A few years ago, global food reserves hit a fifty year low.
With approximately 800 Million people, which is almost 11% of the global population, food insecure, and the increased rate of natural disasters, this is scary both from a social viewpoint and a corporate viewpoint. Every time there is a food shortage, the commodity prices spike, and contracts be damned.
If a significant portion of a supplier’s crops are wiped out and it doesn’t have enough to satisfy its contracts, it can claim force majeure, and unless your organization is paying the most, it’s claiming force majeure on you and your supply is out the window. If a considerable portion of its crops are wiped out, and it theoretically could meet demand, but a considerable portion of the global supply was wiped out and prices have skyrocketed, the supplier might choose to still claim force majeure and sell to the highest bidder, contracts be damned, and while you might be able to go to court and make a case that it should have fulfilled your contracts, that could take years, and you’re certainly not getting the crop this year unless you pay market price. If a major product line depends on that crop, your organization could be out of business before it won the lawsuit and recouped any damages.

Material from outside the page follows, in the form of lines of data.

Definition detect_compatibility_issues (code : string) : list string :=
  if contains print_stmt code then ["print_statement"] else [].

(** The import is inserted as a line of its own, which ends in a newline. *)
Definition pattern_based_modernization (code : string) : string * list string :=
  if contains print_stmt code
  then (future_print ++ nl ++ nl ++ replace print_stmt print_call code,
        ["Added from __future__ import print_function";
         "Converted print statements to print() function"])
  else (code, []).

(** No [.format] call and no [%] formatting in the examples. *)
Definition unchanged (code : string) : string * list string := (code, []).

(** The [_run] methods on this machine. *)
Definition run_here (t : Tool) (code : string) : Tools.Result string :=
  Tools.run (fun _ => false) (fun _ => Tools.Raise not_found)
    (fun _ => Tools.Raise not_found) (fun _ => Tools.Raise not_found)
    (fun _ => Tools.Raise not_found) ast_parse unchanged "3.11"
    detect_python2
    (Tools.Raise (Tools.MkExn Tools.ImportError "No module named 'lib2to3'"))
    (fun _ => Tools.Raise not_found) pattern_based_migration
    detect_compatibility_issues pattern_based_modernization t code.

(** [tool.run(code)] on this machine. *)
Definition tool_run (t : Tool) (code : string) : string :=
  match run_here t code with
  | Tools.Return s => s
  | Tools.Raise e => Tools.str_e e
  end.

(** An agent whose [invoke] raises on every call. *)
Definition failing_agent (st : unit) (prompt : string) : unit * AgentReply :=
  (tt, Raised "connection refused").

(** An executor as [__init__] leaves it, with or without a manager. *)
Definition executor (n : nat) (manager : option unit) : Self unit unit :=
  MkSelf n manager None [] [].

Definition migrate (n : nat) (manager : option unit) (source_dir : Tree) : Outcome unit unit :=
  execute_migration compile json_loads tool_run str_error failing_agent
    (fun _ => Some tt) (executor n manager) source_dir.

End Sample.

(** ** Notions used by the statements *)

(** [t] is what is left of [s] after some of its characters. *)
Definition is_suffix (t s : string) : Prop := exists p, s = p ++ t.

(** A character that only matches itself, whatever the case flag. *)
Definition caseless (c : ascii) : Prop :=
  forall ic b, char_eq ic c b = true -> b = c.

(** The regular expression cannot match without reading the character. *)
Fixpoint demands_char (c : ascii) (r : regex) : bool :=
  match r with
  | Lit l => mem c l
  | Cat r1 r2 => demands_char c r1 || demands_char c r2
  | Alt r1 r2 => demands_char c r1 && demands_char c r2
  | Group r1 => demands_char c r1
  | _ => false
  end.

(** The regular expression cannot match without reading the text. *)
Fixpoint demands_text (lit : string) (r : regex) : bool :=
  match r with
  | Lit l => contains lit l
  | Cat r1 r2 => demands_text lit r1 || demands_text lit r2
  | Alt r1 r2 => demands_text lit r1 && demands_text lit r2
  | Group r1 => demands_text lit r1
  | _ => false
  end.

(** Text without code: no backquote, no action payload, and no line with
    one of the indicators that start the heuristic scan. *)
Definition plain_prose (agent_output : string) : Prop :=
  mem "`"%char agent_output = false
  /\ contains action_key agent_output = false
  /\ Forall (fun line => contains_any start_indicators line = false)
       (split_lines agent_output).

(** The file writes of a log, replayed on a tree. *)
Fixpoint replay (evs : list Event) (t : Tree) : Tree :=
  match evs with
  | [] => t
  | FileWrite py_file code :: evs' => replay evs' (write py_file code t)
  | ToolRun _ _ :: evs' => replay evs' t
  end.

(** The tool invocations of a log, in order. *)
Fixpoint tool_runs (evs : list Event) : list (Tool * string) :=
  match evs with
  | [] => []
  | ToolRun t code :: evs' => (t, code) :: tool_runs evs'
  | FileWrite _ _ :: evs' => tool_runs evs'
  end.

(** The texts written by a log, in order. *)
Fixpoint written (evs : list Event) : list string :=
  match evs with
  | [] => []
  | FileWrite _ code :: evs' => code :: written evs'
  | ToolRun _ _ :: evs' => written evs'
  end.

(** [w'] is [w] after the events [evs]. *)
Definition after (w : World) (evs : list Event) (w' : World) : Prop :=
  log w' = (log w ++ evs)%list /\ fs w' = replay evs (fs w).

(** [grows P w w']: [w'] is [w] after some events that satisfy [P]. *)
Definition grows (P : list Event -> Prop) (w w' : World) : Prop :=
  exists evs, after w evs w' /\ P evs.

(** [P] holds of the empty log and of concatenations. *)
Definition log_closed (P : list Event -> Prop) : Prop :=
  P [] /\ forall a b, P a -> P b -> P (a ++ b)%list.

(** Every file of the tree is readable and compiles. *)
Definition all_pass (py_compile : string -> string -> CompileOutcome) (t : Tree) : Prop :=
  forall py_file d, In (py_file, d) t ->
    exists code, d = Text code /\ py_compile py_file code = Compiled.

(** An agent whose [invoke] raises whatever it is asked. *)
Definition always_raises {A : Type} (invoke : A -> string -> A * AgentReply) : Prop :=
  forall st prompt, exists msg, snd (invoke st prompt) = Raised msg.

(** The tool-usage trace of a run: the [tools_used] of its rounds. *)
Definition usage_trace {A L : Type} (o : Outcome A L) : list (list ToolUse) :=
  map tools_used (iterations (results o)).

Section Reference.

Variable py_compile : string -> string -> CompileOutcome.
Variable json_loads : string -> option string.
Variable tool_run : Tool -> string -> string.

(** The text the chain carries on after tool [t] ran on [current_code]. *)
Definition accumulated (t : Tool) (current_code : string) : string :=
  match chain_accepts py_compile current_code
          (_extract_code_from_result (tool_run t current_code)) with
  | Some modified_code => modified_code
  | None => current_code
  end.

(** Whether the chain accepts the output of tool [t] on [current_code]. *)
Definition accepted (t : Tool) (current_code : string) : bool :=
  match chain_accepts py_compile current_code
          (_extract_code_from_result (tool_run t current_code)) with
  | Some _ => true
  | None => false
  end.

(** The texts written by a log all pass the validity check. *)
Definition valid_writes (evs : list Event) : Prop :=
  Forall (fun code => _validate_python_code py_compile code = true) (written evs).

(** The outcome of tool [t] on [code] is a no-op: the text extracted from
    its result is [code] itself. *)
Definition no_op (t : Tool) (code : string) : Prop :=
  _extract_code_from_result (tool_run t code) = Some code.

(** A fixing pass that hands every readable file to the fallback chain
    and records each rewritten file under the name [fallback_tools]. *)
Definition chain_file (st : nat * IterationResult * World) (py_file : string)
  : nat * IterationResult * World :=
  let '(fixes, r, w) := st in
  match read (fs w) py_file with
  | Unreadable _ => st
  | Text original_code =>
      let '(fixed, w') :=
        _apply_fallback_tools py_compile tool_run py_file original_code w in
      if fixed
      then (S fixes,
            add_tool_use (file_entry "fallback_tools" (base_name py_file) "success") r,
            w')
      else (fixes, r, w')
  end.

Since most crops are still grown in fields, and not greenhouses (which are not as environmentally friendly as one might think if one is trying to grow crops in the summer), the right climate is needed for a good yield. Sun and warmth, but not enough to dry the plants (and bake them to a crisp), enough rain (and irrigation), a sufficiently long growing seasons, and an absence of pest swarms. A drought can quickly wipe out a crop. A fire can quickly wipe out a crop. An earthquake that can destroy irrigation systems and storage containers can wipe out a crop. And so on. Moreover, as the rate of natural disasters increases as a result of global warming (which is a bad term because it’s not just global warming, it’s global climate change on a broad scale), the rate of natural disasters that destroy crops and lead to food commodity shortages is going to increase. Diversified supply is no longer an option, but a must. Excess production and storage in diverse locations for eventual disasters is a must. Planning ahead years at a time is a must.
It’s another damnation that does nothing but increase the complexity of your job.